[Collected data entries]
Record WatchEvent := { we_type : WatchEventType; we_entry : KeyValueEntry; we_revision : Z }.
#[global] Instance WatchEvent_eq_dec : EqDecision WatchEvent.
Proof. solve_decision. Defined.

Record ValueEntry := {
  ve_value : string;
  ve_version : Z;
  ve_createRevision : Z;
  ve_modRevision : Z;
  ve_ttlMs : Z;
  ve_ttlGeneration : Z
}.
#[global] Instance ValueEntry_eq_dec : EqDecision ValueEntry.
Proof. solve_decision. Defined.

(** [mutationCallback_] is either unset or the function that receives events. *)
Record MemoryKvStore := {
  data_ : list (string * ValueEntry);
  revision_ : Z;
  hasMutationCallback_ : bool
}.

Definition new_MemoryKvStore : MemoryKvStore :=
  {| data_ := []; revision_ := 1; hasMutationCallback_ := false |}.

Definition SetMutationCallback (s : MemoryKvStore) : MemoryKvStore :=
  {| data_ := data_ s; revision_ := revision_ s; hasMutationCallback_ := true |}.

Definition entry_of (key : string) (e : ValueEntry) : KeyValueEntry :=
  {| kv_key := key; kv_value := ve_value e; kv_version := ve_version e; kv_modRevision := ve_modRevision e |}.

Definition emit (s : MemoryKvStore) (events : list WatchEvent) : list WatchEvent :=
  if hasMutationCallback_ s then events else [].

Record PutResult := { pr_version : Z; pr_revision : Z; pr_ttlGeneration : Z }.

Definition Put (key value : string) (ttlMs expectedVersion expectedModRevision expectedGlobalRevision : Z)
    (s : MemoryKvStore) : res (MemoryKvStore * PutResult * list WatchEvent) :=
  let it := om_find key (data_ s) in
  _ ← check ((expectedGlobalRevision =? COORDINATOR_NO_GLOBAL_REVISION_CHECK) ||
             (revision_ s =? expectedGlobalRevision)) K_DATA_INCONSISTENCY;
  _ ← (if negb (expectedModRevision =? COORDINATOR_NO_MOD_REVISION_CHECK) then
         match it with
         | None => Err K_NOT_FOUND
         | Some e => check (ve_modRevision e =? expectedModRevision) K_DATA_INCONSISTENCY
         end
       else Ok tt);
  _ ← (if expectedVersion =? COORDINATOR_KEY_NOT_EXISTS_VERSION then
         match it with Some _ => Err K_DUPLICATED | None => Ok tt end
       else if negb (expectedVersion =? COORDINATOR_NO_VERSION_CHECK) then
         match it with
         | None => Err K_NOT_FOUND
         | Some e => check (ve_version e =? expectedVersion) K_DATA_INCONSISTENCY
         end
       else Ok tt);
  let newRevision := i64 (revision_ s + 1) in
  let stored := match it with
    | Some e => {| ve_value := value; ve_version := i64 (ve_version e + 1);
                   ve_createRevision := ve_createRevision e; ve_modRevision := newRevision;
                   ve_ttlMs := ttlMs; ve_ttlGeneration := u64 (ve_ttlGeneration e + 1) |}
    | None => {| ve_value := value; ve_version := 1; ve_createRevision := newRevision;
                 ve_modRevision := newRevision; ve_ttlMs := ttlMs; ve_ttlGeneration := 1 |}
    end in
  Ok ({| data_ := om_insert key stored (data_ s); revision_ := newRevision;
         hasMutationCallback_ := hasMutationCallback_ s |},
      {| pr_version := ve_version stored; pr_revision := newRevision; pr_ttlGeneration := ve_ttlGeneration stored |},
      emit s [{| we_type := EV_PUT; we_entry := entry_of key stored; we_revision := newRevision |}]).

---

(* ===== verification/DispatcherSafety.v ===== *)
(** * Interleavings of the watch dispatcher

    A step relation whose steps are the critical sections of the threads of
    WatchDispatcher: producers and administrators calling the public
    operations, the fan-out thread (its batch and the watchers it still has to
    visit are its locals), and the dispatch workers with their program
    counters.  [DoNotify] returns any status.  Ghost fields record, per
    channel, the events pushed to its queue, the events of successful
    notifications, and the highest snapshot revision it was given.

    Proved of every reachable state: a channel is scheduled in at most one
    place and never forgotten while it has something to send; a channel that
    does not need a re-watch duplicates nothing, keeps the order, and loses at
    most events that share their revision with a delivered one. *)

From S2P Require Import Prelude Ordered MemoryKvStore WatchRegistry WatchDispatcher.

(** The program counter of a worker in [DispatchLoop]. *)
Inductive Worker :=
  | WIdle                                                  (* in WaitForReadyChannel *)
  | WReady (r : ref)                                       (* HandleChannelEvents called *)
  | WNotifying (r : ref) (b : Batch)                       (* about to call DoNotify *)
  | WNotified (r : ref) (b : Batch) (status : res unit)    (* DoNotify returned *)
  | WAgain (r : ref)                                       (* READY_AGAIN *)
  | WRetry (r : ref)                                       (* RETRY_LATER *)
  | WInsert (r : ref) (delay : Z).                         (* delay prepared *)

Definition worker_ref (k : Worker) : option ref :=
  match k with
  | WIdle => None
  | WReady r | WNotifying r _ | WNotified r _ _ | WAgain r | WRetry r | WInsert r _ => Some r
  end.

==

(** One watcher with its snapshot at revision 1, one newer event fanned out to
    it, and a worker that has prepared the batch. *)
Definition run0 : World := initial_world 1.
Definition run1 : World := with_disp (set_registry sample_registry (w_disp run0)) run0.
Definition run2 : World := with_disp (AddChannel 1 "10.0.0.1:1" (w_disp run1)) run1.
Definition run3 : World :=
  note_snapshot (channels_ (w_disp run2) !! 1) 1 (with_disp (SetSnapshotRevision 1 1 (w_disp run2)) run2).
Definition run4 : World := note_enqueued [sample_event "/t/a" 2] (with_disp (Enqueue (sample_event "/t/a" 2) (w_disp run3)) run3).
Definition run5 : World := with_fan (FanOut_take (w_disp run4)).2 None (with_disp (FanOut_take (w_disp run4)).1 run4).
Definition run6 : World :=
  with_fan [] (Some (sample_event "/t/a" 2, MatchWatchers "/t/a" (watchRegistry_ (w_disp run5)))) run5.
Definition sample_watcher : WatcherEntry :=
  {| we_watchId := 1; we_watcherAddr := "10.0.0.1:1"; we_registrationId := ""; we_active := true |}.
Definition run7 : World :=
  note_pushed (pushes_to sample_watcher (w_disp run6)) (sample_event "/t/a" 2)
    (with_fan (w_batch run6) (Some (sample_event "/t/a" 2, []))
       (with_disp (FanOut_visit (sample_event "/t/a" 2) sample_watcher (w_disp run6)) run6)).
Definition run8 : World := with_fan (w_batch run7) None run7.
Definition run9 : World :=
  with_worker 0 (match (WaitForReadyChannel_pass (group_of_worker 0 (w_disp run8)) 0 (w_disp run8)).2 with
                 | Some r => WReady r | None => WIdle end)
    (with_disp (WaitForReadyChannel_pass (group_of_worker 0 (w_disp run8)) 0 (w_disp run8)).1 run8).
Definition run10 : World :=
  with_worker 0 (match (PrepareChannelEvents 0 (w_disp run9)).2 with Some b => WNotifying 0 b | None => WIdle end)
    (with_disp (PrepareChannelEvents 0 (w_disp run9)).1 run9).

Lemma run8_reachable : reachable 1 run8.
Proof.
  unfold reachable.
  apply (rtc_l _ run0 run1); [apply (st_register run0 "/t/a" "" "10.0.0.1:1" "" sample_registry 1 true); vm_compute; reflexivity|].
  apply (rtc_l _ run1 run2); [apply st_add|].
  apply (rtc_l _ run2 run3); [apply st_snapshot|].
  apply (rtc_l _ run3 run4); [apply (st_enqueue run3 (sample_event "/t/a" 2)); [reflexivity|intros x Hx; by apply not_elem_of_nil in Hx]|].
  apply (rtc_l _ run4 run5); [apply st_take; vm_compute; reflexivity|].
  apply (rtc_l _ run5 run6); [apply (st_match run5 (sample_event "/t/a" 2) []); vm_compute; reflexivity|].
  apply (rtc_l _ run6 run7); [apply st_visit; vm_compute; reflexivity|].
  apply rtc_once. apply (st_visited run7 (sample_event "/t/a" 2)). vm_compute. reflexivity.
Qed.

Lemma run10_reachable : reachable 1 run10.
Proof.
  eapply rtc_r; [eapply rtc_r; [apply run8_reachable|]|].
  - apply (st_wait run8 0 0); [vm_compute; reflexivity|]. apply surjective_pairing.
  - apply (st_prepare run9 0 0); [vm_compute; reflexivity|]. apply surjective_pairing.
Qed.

■ Exercise prompt
The expected answer is an exact copy of the lines above, beginning at the line with "match it with Some" and ending at the line with "(ve_version e + 1);", with both ends in.

■ Exercise response
         match it with Some _ => Err K_DUPLICATED | None => Ok tt end
       else if negb (expectedVersion =? COORDINATOR_NO_VERSION_CHECK) then
         match it with
         | None => Err K_NOT_FOUND
         | Some e => check (ve_version e =? expectedVersion) K_DATA_INCONSISTENCY
         end
       else Ok tt);
  let newRevision := i64 (revision_ s + 1) in
  let stored := match it with
    | Some e => {| ve_value := value; ve_version := i64 (ve_version e + 1);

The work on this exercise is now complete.